### EXERCISE BRIEF:
Once you find the line with "induction l as [|e l IH]; simpl." in the entries below, return exactly every line from it through the line with "Lemma prio_insert_fifo prio".

=====

(** [SLIST_INSERT_AFTER]. *)
Lemma is_queue_insert_after ts p l1 e l2 c ctk etk :
  c ∉ l1 ++ e :: l2 →
  ts !! e = Some etk →
  is_queue ts p (l1 ++ e :: l2) →
  is_queue
    (<[e := OsTask (t_prio etk) (t_flags etk) (Some c)]>
       (<[c := OsTask (t_prio ctk) (t_flags ctk) (t_sem_list etk)]> ts))
    p (l1 ++ e :: c :: l2).
Proof.
  revert p. induction l1 as [|a l1 IH]; intros p Hni He Hq; simpl in *.
  - destruct Hq as (-> & Hni' & tk & Hl & Hq). simplify_eq.
    apply not_elem_of_cons in Hni as [Hne Hni].
    split_and!; [done| |].
    { apply not_elem_of_cons. split; [congruence|done]. }
    eexists. rewrite lookup_insert_eq. split; [done|]. simpl.
    split_and!; [done..|].
    eexists. rewrite lookup_insert_ne by congruence. rewrite lookup_insert_eq.
    split; [done|]. simpl. by do 2 (apply is_queue_store; [done|]).
  - destruct Hq as (-> & Hni' & tk & Hl & Hq).
    apply not_elem_of_cons in Hni as [Hne Hni].
    assert (a ≠ e) by (intros ->; apply Hni'; set_solver).
    split_and!; [done| |].
    { rewrite elem_of_app, !elem_of_cons in *. intros [?|[?|[?|?]]]; subst; tauto. }
    exists tk. rewrite !lookup_insert_ne by congruence. split; [done|].
    by apply IH.
Qed.

(** ** os_sem_create *)

Lemma os_sem_create_run s tokens os :
  os_sem_create (Some s) tokens os =
    Some (OS_OK, with_sems (<[s := OsSem None tokens]>) os).
Proof. done. Qed.

(** C8: [os_sem_create] returns [OS_INVALID_PARM] exactly when the semaphore
    pointer is [NULL], and then changes nothing; otherwise it returns [OS_OK],
    the semaphore holds the given number of tokens and an empty wait queue,
    and the tasks, the other semaphores and the scheduler are as before. *)
Theorem os_sem_create_spec (sem : option nat) (tokens : Z) (os : os_state) :
  ∃ rc os',
    os_sem_create sem tokens os = Some (rc, os') ∧
    (rc = OS_INVALID_PARM ↔ sem = None) ∧
    match sem with
    | None => os' = os
    | Some s =>
        rc = OS_OK ∧
        token_count os' s = tokens ∧
        wait_queue os' s [] ∧
        os_tasks os' = os_tasks os ∧
        (∀ s', s' ≠ s → os_sems os' !! s' = os_sems os !! s') ∧
        g_current_task os' = g_current_task os ∧
        g_os_run_list os' = g_os_run_list os ∧
        os_sched_calls os' = os_sched_calls os
    end.
Proof.
  destruct sem as [s|]; simpl.
  - eexists _, _. split; [apply os_sem_create_run|]. split; [done|].
    unfold token_count, wait_queue. simpl.
    split_and!; try done.
    + by rewrite lookup_insert_eq.
    + eexists. by rewrite lookup_insert_eq.
    + intros s' Hne. by rewrite lookup_insert_ne.
  - eexists _, _. split; [reflexivity|]. done.
Qed.

(** ** os_sem_release *)

Lemma os_sem_release_null mask os :
  os_sem_release mask None os = Some (OS_INVALID_PARM, os).
Proof. done. Qed.

(** A waiter is at the head of the list: it is taken off and woken. *)
Lemma os_sem_release_wake mask os s sm r tk c :
  os_sems os !! s = Some sm → sem_head sm = Some r →
  os_tasks os !! r = Some tk →
  os_tasks os !! g_current_task os = Some c →
  os_sem_release mask (Some s) os =
    Some (OS_OK,
          OsState
            (<[r := OsTask (t_prio tk) (Z.land (t_flags tk) (Z.lnot mask)) None]>
               (os_tasks os))
            (<[s := OsSem (t_sem_list tk) (sem_tokens sm)]> (os_sems os))
            (g_current_task os)
            (g_os_run_list os ++ [r])
            (os_sched_calls os ++ CallWakeup r ::
               (if t_prio tk <? t_prio c then [CallSched r] else []))).
Proof.
  intros Hs Hh Hr Hc. munfold.
  destruct (decide (g_current_task os = r)) as [Heq|Hne].
  - rewrite Heq in *. mlookup. simplify_eq.
    destruct (_ <? _); simpl; rewrite ?insert_insert_eq, <- ?app_assoc; done.
  - mlookup.
    destruct (_ <? _); simpl; rewrite ?insert_insert_eq, <- ?app_assoc; done.
Qed.

(** Nobody waits: the token is banked. *)
Lemma os_sem_release_bank mask os s sm :
  os_sems os !! s = Some sm → sem_head sm = None →
  os_sem_release mask (Some s) os =
    Some (OS_OK,
          with_sems (<[s := OsSem None (to_uint16 (sem_tokens sm + 1))]>) os).
Proof. intros Hs Hh. munfold. mlookup. done. Qed.

(** C4, as the code has it: with a waiter at the head, [os_sem_release] takes
    exactly that task off the list, clears its wait flag, nulls its link,
    asks the scheduler to wake it, leaves the tokens as they are, and asks
    for a reschedule exactly when the woken task's priority value is
    strictly below the caller's; with no waiter it adds one token, the
    16-bit counter wrapping from 65535 to 0; it returns [OS_OK] in both
    cases. *)
Theorem os_sem_release_spec (mask : Z) (os : os_state) (s : nat) (l : list nat) :
  wait_queue os s l →
  (l ≠ [] → is_Some (os_tasks os !! g_current_task os)) →
  ∃ os',
    os_sem_release mask (Some s) os = Some (OS_OK, os') ∧
    match l with
    | r :: l' =>
        wait_queue os' s l' ∧
        task_flags os' r = Z.land (task_flags os r) (Z.lnot mask) ∧
        Z.land (task_flags os' r) mask = 0 ∧
        task_link os' r = None ∧
        (∀ t, t ≠ r → os_tasks os' !! t = os_tasks os !! t) ∧
        token_count os' s = token_count os s ∧
        g_os_run_list os' = g_os_run_list os ++ [r] ∧
        os_sched_calls os' =
          os_sched_calls os ++ CallWakeup r ::
            (if task_prio os r <? task_prio os (g_current_task os)
             then [CallSched r] else [])
    | [] =>
        wait_queue os' s [] ∧
        token_count os' s = to_uint16 (token_count os s + 1) ∧
        (0 ≤ token_count os s < 65535 → token_count os' s = token_count os s + 1) ∧
        os_tasks os' = os_tasks os ∧
        g_os_run_list os' = g_os_run_list os ∧
        os_sched_calls os' = os_sched_calls os
    end.
Proof.
  intros (sm & Hs & Hq) Hcur. destruct l as [|r l'].
  - simpl in Hq. eexists. split; [by apply os_sem_release_bank|].
    unfold wait_queue, token_count. simpl. rewrite Hs. simpl.
    split_and!; try done.
    + eexists. by rewrite lookup_insert_eq.
    + by rewrite lookup_insert_eq.
    + rewrite lookup_insert_eq. simpl. intros Hlt. unfold to_uint16.
      apply Z.mod_small. lia.
  - destruct Hq as (Hh & Hni & tk & Hr & Hq).
    destruct Hcur as [c Hc]; [done|].
    eexists. split; [by eapply os_sem_release_wake|].
    unfold wait_queue, token_count, task_flags, task_link, task_prio. simpl.
    rewrite Hs, Hr, Hc. simpl.
    split_and!; try done.
    + eexists. rewrite lookup_insert_eq. split; [done|]. simpl.
      by apply is_queue_store.
    + by rewrite lookup_insert_eq.
    + rewrite lookup_insert_eq. simpl.
      rewrite <- Z.land_assoc, (Z.land_comm (Z.lnot mask)), Z.land_lnot_diag.
      apply Z.land_0_r.
    + by rewrite lookup_insert_eq.
    + intros t Hne. by rewrite lookup_insert_ne.
    + by rewrite lookup_insert_eq.
Qed.

(** ** Priority order on lists *)

Lemma scan_last_insert prio c l last :
  (scan_last prio (prio c) l last = last ∧ prio_insert prio c l = c :: l) ∨
  (∃ e l1 l2, scan_last prio (prio c) l last = Some e ∧
              l = l1 ++ e :: l2 ∧ prio_insert prio c l = l1 ++ e :: c :: l2).
Proof.
  revert last. induction l as [|e l IH]; intros last; simpl; [by left|].
  destruct (prio c <? prio e); [by left|]. right.
  destruct (IH (Some e)) as [[-> ->]|(e' & l1 & l2 & -> & -> & ->)].
  - by exists e, [], l.
  - by exists e', (e :: l1), l2.
Qed.

Lemma prio_insert_perm prio c l : prio_insert prio c l ≡ₚ c :: l.
Proof.
  induction l as [|e l IH]; simpl; [done|].
  destruct (prio c <? prio e); [done|]. rewrite IH. apply Permutation_swap.
Qed.

Lemma prio_insert_sorted prio c l :
  prio_sorted prio l → prio_sorted prio (prio_insert prio c l).
Proof.
  induction l as [|e l IH]; simpl; [done|]. intros [Hall Hs].
  destruct (prio c <? prio e) eqn:Hlt; simpl.
  - apply Z.ltb_lt in Hlt. split_and!; [|done..].
    constructor; [lia|]. eapply Forall_impl; [done|]. simpl. intros; lia.
  - apply Z.ltb_ge in Hlt. split; [|by apply IH].
    rewrite prio_insert_perm. by constructor.
Qed.

(** The caller goes before the first entry of a strictly greater priority
    value, and behind every entry it does not precede. *)
Lemma prio_insert_split prio c l :
  ∃ l1 l2, l = l1 ++ l2 ∧ prio_insert prio c l = l1 ++ c :: l2 ∧
           Forall (λ e, prio e ≤ prio c) l1 ∧
           match l2 with [] => True | e :: _ => prio c < prio e end.
Proof.
  induction l as [|e l IH]; simpl.
  - by exists [], [].
  - destruct (prio c <? prio e) eqn:Hlt.
    + apply Z.ltb_lt in Hlt. by exists [], (e :: l).
    + apply Z.ltb_ge in Hlt. destruct IH as (l1 & l2 & -> & -> & Hall & Hl2).
      exists (e :: l1), l2. split_and!; try done. by constructor.
Qed.

Lemma filter_prio_above (prio : nat → Z) p l :
  Forall (λ b, p < prio b) l → filter (λ t, prio t = p) l = [].
Proof.
  induction 1 as [|b l Hb _ IH]; [done|].
  rewrite filter_cons. case_decide; [lia|done].
Qed.

(** Tasks of one priority keep the order in which they came. *)
Lemma prio_insert_fifo prio c l p :
  prio_sorted prio l →
  filter (λ t, prio t = p) (prio_insert prio c l) =
  filter (λ t, prio t = p) (l ++ [c]).
Proof.
  induction l as [|e l IH]; [done|]. intros [Hall Hs].
  cbn [prio_insert]. destruct (prio c <? prio e) eqn:Hlt.
  - apply Z.ltb_lt in Hlt.
    change (e :: l) with ([e] ++ l) at 2. rewrite <- app_assoc.
    rewrite (filter_cons _ c), !filter_app, (filter_cons _ c), filter_nil.
    destruct (decide (prio c = p)) as [Hc|Hc].
    + assert (Forall (λ b, p < prio b) l) as Hl.
      { eapply Forall_impl; [done|]. simpl. intros; lia. }
      assert (Forall (λ b, p < prio b) [e]) as He.
      { constructor; [lia|constructor]. }
      rewrite (filter_prio_above prio p [e]), (filter_prio_above prio p l) by done.
      rewrite (filter_prio_above prio p (e :: l)); [done|].
      constructor; [lia|done].
    + by rewrite app_nil_r, <- filter_app.
  - rewrite filter_cons, IH by done.
    change ((e :: l) ++ [c]) with (e :: (l ++ [c])). by rewrite (filter_cons _ e).
Qed.

Lemma scan_last_ext f g cp l last :
  (∀ t, f t = g t) → scan_last f cp l last = scan_last g cp l last.
Proof.
  intros E. revert last. induction l as [|e l IH]; intros last; simpl; [done|].
  by rewrite E, IH.
Qed.

Lemma prio_insert_ext f g c l :
  (∀ t, f t = g t) → prio_insert f c l = prio_insert g c l.
Proof. intros E. induction l as [|e l IH]; simpl; [done|]. by rewrite !E, IH. Qed.

Lemma prio_sorted_ext f g l :
  (∀ t, f t = g t) → prio_sorted f l → prio_sorted g l.
Proof.
  intros E. induction l as [|e l IH]; simpl; [done|]. intros [Hall Hs].
  split; [|by apply IH]. eapply Forall_impl; [done|]. simpl. intros b.
  by rewrite !E.
Qed.

(** ** os_sem_pend *)

Lemma os_sem_pend_scan_run fuel l entry last os cur ctk :
  is_queue (os_tasks os) entry l →
  os_tasks os !! cur = Some ctk →
  (length l ≤ fuel)%nat →
  os_sem_pend_scan fuel cur entry last os =
    Some (scan_last (task_prio os) (t_prio ctk) l last, os).
Proof.
  intros Hq Hc. revert l entry last Hq.
  induction fuel as [|fuel IH]; intros [|e l] entry last Hq Hlen; simpl in *;
    try lia.
  - by subst.
  - by subst.
  - destruct Hq as (-> & Hni & tk & He & Hq). simpl. munfold. mlookup.
    unfold task_prio at 1. rewrite He. simpl.
    destruct (t_prio ctk <? t_prio tk); [done|].
    mlookup. apply IH; [done|lia].
Qed.

Lemma os_sem_pend_take mask fuel os s sm cur timeout :
  os_sems os !! s = Some sm → sem_tokens sm ≠ 0 →
  os_sem_pend_critical mask fuel s cur timeout os =
    Some (PendReturn OS_OK,
          with_sems (<[s := OsSem (sem_head sm) (to_uint16 (sem_tokens sm - 1))]>) os).
Proof.
  intros Hs Hn. munfold. mlookup.
  destruct (sem_tokens sm =? 0) eqn:E; [apply Z.eqb_eq in E; done|].
  mlookup. done.
Qed.

Lemma os_sem_pend_poll mask fuel os s sm cur :
  os_sems os !! s = Some sm → sem_tokens sm = 0 →
  os_sem_pend_critical mask fuel s cur 0 os = Some (PendReturn OS_TIMEOUT, os).
Proof. intros Hs Hn. munfold. mlookup. done. Qed.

=====

### RESULT FOR THIS TASK:
  induction l as [|e l IH]; simpl.
  - by exists [], [].
  - destruct (prio c <? prio e) eqn:Hlt.
    + apply Z.ltb_lt in Hlt. by exists [], (e :: l).
    + apply Z.ltb_ge in Hlt. destruct IH as (l1 & l2 & -> & -> & Hall & Hl2).
      exists (e :: l1), l2. split_and!; try done. by constructor.
Qed.

Lemma filter_prio_above (prio : nat → Z) p l :
  Forall (λ b, p < prio b) l → filter (λ t, prio t = p) l = [].
Proof.
  induction 1 as [|b l Hb _ IH]; [done|].
  rewrite filter_cons. case_decide; [lia|done].
Qed.

(** Tasks of one priority keep the order in which they came. *)
Lemma prio_insert_fifo prio c l p :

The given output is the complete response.